▶ **Activity**: Lines in which "Hpos" appears should be pulled from the data below.

(Dataset entries)
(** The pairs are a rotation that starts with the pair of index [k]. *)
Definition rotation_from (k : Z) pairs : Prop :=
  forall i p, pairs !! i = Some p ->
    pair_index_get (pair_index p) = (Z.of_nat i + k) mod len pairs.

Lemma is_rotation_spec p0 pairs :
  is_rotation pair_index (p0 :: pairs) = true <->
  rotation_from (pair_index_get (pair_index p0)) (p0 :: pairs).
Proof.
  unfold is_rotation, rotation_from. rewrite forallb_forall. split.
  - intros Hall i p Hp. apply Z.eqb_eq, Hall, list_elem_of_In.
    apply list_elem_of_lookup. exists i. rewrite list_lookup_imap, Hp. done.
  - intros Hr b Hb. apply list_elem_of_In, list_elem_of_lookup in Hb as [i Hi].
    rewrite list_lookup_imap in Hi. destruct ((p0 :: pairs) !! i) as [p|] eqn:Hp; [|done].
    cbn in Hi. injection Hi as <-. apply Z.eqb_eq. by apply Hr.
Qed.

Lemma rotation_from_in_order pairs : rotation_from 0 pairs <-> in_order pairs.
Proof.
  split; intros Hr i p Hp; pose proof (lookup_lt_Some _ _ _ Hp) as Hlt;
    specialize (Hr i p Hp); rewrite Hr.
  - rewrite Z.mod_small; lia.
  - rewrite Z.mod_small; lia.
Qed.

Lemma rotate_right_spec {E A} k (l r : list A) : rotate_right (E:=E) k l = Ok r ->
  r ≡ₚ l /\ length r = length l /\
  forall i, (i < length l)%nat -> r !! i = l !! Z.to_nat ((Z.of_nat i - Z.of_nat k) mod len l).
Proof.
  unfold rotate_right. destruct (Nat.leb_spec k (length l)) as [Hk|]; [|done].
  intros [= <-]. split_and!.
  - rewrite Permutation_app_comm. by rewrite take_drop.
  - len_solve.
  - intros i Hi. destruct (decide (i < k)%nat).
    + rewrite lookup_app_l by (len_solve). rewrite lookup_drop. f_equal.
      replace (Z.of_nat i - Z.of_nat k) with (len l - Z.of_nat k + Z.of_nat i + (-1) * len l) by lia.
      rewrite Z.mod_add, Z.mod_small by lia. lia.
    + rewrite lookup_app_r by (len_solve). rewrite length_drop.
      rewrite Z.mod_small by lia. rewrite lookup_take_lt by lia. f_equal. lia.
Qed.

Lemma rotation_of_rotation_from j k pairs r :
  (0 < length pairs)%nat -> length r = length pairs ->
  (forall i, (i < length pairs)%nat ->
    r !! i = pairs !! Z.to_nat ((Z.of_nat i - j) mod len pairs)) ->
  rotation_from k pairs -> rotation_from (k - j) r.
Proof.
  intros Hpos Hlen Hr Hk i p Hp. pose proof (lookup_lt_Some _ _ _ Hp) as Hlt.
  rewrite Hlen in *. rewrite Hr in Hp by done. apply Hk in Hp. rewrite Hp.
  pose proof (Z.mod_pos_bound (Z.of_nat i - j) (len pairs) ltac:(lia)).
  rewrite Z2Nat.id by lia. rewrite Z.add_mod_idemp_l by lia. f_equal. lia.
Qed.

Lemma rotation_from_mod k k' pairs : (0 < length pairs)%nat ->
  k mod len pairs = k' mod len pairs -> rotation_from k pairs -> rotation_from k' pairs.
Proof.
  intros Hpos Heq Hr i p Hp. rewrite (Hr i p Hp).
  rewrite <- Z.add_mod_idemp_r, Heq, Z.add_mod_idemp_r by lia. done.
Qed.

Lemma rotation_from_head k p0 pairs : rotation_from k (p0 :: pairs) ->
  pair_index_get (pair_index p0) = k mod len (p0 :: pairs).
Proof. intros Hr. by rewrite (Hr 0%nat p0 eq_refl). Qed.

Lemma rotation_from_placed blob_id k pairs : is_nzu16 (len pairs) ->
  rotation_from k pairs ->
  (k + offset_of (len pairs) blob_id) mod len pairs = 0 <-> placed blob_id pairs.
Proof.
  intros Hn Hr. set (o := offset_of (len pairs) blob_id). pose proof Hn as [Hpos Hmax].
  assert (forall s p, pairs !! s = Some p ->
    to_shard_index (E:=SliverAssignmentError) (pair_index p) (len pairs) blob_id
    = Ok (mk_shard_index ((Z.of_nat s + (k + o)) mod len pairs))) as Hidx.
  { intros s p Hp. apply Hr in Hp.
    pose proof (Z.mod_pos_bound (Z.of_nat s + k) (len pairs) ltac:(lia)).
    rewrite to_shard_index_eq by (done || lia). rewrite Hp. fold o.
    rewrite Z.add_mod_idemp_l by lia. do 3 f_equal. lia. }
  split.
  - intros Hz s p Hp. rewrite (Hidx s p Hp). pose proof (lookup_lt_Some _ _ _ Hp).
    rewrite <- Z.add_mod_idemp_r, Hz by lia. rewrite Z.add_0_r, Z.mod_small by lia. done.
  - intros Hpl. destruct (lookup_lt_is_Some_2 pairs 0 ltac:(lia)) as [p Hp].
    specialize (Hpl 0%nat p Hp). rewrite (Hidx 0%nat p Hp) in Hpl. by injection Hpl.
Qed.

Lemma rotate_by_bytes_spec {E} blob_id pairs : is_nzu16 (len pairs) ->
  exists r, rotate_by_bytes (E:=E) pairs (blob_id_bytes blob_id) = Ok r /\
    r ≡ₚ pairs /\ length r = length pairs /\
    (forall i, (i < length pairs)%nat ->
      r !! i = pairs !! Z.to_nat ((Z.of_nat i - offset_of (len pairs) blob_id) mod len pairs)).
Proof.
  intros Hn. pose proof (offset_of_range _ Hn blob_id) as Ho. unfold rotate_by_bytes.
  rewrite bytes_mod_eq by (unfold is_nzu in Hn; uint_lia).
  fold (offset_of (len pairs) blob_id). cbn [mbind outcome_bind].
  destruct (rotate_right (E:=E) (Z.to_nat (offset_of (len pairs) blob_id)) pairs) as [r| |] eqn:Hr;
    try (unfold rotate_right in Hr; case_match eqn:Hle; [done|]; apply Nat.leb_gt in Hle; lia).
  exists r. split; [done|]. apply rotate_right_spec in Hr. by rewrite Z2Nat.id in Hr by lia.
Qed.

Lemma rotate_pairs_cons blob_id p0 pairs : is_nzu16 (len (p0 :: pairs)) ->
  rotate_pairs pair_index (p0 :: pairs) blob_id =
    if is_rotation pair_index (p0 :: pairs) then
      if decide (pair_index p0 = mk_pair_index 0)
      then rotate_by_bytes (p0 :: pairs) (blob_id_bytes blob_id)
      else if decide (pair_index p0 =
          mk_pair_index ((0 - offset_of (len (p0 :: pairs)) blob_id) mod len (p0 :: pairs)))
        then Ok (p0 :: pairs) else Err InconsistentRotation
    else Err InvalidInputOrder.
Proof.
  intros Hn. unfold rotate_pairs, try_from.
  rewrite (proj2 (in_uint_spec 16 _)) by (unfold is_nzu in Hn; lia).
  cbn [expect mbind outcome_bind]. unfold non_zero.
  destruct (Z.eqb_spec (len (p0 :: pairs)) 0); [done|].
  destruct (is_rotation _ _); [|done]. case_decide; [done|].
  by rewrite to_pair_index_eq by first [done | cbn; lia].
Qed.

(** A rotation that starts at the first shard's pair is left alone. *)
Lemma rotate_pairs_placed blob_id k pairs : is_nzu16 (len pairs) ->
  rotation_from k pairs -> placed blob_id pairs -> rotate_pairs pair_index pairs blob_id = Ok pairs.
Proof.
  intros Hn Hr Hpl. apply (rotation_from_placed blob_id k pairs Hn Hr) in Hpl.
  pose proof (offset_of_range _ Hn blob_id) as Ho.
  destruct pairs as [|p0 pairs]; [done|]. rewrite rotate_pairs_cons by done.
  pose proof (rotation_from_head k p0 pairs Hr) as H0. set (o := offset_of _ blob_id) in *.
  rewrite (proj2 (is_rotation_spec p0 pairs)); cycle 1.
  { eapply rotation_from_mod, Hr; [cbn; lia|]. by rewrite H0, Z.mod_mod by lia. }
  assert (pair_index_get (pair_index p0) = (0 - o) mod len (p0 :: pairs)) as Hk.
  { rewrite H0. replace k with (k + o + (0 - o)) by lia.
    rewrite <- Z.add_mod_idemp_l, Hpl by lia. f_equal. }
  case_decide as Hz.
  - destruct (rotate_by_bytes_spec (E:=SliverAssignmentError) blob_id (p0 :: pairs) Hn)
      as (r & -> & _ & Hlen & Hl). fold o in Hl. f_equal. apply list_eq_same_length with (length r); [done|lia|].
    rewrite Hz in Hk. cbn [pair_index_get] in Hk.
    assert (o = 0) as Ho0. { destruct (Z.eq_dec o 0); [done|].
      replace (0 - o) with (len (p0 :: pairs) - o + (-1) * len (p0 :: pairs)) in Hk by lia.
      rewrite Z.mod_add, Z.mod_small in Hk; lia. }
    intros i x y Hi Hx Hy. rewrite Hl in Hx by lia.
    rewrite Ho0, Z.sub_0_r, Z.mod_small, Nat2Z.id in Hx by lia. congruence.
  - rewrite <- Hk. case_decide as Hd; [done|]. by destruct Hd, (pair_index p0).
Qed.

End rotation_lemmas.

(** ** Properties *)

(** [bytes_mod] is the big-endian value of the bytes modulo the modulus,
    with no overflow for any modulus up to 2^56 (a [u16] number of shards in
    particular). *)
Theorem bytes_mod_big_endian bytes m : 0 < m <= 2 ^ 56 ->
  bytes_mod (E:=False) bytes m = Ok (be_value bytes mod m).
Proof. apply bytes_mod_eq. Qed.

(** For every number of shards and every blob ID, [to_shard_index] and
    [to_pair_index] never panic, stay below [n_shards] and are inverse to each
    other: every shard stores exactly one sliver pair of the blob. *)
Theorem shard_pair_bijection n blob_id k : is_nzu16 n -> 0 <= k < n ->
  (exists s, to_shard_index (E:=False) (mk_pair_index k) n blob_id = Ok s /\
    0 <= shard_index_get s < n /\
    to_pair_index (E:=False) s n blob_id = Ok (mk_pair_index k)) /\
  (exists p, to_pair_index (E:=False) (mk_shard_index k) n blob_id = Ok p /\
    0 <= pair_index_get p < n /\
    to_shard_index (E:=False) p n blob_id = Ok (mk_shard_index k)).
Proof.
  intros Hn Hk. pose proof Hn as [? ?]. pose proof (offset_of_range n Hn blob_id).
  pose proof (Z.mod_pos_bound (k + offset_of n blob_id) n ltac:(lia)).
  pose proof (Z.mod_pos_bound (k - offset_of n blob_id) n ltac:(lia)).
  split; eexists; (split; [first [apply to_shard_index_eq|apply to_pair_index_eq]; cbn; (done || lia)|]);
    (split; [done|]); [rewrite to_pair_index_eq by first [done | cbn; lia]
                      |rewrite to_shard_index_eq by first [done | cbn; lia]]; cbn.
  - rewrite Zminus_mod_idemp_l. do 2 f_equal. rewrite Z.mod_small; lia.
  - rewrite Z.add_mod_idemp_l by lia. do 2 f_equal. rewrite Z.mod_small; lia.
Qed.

▶ **Solution for this problem**:
  intros Hpos Hlen Hr Hk i p Hp. pose proof (lookup_lt_Some _ _ _ Hp) as Hlt.
  intros Hpos Heq Hr i p Hp. rewrite (Hr i p Hp).
  intros Hn Hr. set (o := offset_of (len pairs) blob_id). pose proof Hn as [Hpos Hmax].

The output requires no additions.